▶ Exercise instructions:
Please copy, exactly as they appear below, the lines from the one containing "kPost => true" through the one containing "name : list Z;".
BEGIN Task material
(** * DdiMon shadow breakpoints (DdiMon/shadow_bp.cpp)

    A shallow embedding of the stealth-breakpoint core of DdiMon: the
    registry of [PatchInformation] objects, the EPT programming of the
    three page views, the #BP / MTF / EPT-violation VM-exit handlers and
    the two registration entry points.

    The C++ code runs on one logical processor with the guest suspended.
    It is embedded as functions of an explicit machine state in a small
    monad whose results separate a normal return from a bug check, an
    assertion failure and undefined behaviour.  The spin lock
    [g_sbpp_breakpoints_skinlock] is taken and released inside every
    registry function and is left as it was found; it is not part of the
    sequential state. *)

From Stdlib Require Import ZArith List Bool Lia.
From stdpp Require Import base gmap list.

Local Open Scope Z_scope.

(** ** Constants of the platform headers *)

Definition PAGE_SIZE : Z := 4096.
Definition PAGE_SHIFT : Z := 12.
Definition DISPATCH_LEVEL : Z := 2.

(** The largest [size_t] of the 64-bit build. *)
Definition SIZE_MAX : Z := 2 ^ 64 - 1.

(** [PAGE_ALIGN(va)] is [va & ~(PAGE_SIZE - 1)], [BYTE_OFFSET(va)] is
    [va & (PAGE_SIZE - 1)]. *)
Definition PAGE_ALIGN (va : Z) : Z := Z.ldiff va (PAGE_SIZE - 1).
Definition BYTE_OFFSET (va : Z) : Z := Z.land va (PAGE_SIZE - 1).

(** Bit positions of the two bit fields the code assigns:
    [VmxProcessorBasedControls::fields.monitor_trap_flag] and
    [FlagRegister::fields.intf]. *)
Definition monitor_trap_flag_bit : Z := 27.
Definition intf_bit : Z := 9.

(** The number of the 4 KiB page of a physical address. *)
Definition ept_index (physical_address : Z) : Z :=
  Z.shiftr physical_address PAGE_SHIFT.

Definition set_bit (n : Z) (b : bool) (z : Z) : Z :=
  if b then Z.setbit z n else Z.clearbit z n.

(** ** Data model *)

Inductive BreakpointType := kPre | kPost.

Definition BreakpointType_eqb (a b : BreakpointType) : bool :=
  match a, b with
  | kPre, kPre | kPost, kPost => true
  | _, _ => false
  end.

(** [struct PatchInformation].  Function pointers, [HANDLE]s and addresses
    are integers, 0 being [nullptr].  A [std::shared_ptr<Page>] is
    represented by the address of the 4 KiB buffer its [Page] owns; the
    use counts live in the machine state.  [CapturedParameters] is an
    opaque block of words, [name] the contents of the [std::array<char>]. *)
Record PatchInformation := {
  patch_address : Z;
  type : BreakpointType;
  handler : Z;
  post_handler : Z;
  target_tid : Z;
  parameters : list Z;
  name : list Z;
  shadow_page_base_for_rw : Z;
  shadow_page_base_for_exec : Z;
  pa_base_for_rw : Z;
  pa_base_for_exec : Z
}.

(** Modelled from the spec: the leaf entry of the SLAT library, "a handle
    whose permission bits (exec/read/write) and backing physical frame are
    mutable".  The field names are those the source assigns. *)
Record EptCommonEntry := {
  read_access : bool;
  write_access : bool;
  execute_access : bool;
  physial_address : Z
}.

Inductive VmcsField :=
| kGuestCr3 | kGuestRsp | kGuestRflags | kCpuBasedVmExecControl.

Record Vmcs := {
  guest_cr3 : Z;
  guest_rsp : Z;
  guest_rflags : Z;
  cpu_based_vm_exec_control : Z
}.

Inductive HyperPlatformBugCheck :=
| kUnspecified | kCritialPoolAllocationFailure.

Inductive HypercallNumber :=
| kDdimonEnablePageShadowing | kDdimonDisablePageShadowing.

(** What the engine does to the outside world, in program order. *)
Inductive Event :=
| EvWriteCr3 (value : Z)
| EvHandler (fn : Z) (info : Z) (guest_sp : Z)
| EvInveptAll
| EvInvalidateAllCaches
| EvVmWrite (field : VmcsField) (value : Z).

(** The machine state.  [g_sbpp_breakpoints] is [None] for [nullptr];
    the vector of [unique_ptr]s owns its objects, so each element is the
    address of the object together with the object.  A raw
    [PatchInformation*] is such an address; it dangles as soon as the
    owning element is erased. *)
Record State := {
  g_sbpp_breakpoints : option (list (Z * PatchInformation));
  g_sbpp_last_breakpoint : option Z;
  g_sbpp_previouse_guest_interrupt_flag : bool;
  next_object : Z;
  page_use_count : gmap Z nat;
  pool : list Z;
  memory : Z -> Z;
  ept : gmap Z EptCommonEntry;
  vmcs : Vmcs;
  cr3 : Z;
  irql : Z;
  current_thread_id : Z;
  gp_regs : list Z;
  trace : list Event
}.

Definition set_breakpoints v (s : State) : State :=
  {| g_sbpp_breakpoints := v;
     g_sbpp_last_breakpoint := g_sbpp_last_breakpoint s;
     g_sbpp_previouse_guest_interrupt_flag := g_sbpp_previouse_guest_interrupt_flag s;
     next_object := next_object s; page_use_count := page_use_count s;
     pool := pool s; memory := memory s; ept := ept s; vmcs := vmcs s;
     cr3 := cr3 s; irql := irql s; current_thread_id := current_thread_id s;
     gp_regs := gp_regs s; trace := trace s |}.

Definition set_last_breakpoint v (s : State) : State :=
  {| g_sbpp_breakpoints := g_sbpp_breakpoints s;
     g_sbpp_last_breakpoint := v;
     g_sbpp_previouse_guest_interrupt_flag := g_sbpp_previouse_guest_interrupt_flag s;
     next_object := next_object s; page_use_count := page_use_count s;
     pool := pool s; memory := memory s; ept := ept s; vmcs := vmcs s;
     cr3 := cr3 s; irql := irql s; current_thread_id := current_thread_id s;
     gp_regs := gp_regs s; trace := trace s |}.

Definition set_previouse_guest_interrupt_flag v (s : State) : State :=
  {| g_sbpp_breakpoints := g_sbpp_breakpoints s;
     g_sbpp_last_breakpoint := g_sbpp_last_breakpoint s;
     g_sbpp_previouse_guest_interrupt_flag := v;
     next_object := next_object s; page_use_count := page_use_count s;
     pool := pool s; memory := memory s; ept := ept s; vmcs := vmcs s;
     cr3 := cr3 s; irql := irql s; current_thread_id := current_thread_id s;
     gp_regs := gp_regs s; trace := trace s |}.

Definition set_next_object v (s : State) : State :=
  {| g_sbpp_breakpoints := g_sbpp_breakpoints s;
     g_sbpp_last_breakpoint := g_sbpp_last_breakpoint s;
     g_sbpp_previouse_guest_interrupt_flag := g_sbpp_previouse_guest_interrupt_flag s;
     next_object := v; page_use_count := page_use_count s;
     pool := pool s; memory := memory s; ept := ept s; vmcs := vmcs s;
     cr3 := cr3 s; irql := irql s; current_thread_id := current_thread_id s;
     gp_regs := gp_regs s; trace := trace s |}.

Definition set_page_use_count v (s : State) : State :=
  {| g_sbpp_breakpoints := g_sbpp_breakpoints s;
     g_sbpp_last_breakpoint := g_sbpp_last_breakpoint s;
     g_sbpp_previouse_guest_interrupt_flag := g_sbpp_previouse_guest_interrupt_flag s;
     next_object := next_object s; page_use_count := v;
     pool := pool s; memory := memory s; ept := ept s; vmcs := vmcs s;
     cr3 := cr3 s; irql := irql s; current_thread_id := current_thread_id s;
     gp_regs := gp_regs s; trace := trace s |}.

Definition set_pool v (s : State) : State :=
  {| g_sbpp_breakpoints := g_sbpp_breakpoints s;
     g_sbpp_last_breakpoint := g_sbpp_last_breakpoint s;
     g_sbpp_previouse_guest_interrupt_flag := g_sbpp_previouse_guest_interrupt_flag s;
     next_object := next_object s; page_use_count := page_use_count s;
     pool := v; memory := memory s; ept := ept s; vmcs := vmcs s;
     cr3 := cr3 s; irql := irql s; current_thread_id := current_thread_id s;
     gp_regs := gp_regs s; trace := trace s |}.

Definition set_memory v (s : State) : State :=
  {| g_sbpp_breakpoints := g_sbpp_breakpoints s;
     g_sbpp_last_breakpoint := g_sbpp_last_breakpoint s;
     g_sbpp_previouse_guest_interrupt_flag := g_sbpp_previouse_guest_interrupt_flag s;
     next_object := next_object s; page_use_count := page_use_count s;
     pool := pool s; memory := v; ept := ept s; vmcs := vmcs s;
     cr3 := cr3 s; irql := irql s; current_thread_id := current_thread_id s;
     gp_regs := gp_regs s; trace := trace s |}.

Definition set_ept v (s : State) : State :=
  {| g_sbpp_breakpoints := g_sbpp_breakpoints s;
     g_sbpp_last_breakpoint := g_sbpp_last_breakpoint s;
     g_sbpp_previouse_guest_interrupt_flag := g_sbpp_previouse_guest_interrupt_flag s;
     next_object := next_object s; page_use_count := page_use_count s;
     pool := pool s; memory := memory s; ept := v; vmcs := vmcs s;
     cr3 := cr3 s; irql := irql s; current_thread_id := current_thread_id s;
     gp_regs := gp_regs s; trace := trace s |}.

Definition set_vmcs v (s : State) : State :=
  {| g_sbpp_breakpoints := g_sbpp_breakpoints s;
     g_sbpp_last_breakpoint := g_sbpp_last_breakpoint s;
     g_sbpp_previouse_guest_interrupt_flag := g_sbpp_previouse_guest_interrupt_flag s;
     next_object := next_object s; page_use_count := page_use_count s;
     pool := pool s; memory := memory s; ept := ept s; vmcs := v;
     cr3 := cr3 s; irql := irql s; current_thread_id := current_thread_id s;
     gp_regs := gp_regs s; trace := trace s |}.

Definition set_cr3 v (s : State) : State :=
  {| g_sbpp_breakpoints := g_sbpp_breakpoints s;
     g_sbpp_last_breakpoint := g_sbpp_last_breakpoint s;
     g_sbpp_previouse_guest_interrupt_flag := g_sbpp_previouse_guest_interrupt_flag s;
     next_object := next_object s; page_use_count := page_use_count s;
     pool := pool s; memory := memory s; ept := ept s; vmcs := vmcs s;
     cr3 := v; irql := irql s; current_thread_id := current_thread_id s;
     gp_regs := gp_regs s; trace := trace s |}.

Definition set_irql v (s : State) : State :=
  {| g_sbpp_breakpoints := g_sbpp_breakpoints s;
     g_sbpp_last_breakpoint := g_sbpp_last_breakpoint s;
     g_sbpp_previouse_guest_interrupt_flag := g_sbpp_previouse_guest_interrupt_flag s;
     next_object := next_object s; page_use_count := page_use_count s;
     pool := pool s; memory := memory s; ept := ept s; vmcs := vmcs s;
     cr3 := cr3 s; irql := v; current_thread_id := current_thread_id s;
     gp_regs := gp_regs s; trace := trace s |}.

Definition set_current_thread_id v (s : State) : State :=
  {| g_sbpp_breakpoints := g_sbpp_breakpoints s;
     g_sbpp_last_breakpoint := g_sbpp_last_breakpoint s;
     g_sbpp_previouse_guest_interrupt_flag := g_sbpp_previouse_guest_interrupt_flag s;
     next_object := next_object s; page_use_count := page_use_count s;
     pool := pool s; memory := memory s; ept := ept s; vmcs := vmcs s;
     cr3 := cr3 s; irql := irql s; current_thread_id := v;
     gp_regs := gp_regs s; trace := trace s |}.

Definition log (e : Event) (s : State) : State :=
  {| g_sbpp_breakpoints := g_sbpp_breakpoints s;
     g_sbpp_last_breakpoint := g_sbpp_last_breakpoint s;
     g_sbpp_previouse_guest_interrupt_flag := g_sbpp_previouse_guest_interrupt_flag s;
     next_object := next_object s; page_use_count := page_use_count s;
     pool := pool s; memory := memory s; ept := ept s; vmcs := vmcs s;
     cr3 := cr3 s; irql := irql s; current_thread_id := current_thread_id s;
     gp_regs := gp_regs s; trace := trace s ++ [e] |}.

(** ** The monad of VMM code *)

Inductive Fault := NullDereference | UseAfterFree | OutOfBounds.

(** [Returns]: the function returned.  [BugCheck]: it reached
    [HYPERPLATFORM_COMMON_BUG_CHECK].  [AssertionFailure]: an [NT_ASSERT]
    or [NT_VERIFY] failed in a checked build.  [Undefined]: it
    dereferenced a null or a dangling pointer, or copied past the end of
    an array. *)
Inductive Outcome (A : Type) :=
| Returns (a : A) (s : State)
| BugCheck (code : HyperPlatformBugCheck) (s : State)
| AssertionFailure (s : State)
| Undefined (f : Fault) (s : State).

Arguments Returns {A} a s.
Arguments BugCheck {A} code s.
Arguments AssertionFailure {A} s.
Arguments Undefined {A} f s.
END Task material
▶ Response for this exercise:
  | kPre, kPre | kPost, kPost => true
  | _, _ => false
  end.

(** [struct PatchInformation].  Function pointers, [HANDLE]s and addresses
    are integers, 0 being [nullptr].  A [std::shared_ptr<Page>] is
    represented by the address of the 4 KiB buffer its [Page] owns; the
    use counts live in the machine state.  [CapturedParameters] is an
    opaque block of words, [name] the contents of the [std::array<char>]. *)
Record PatchInformation := {
  patch_address : Z;
  type : BreakpointType;
  handler : Z;
  post_handler : Z;
  target_tid : Z;
  parameters : list Z;
  name : list Z;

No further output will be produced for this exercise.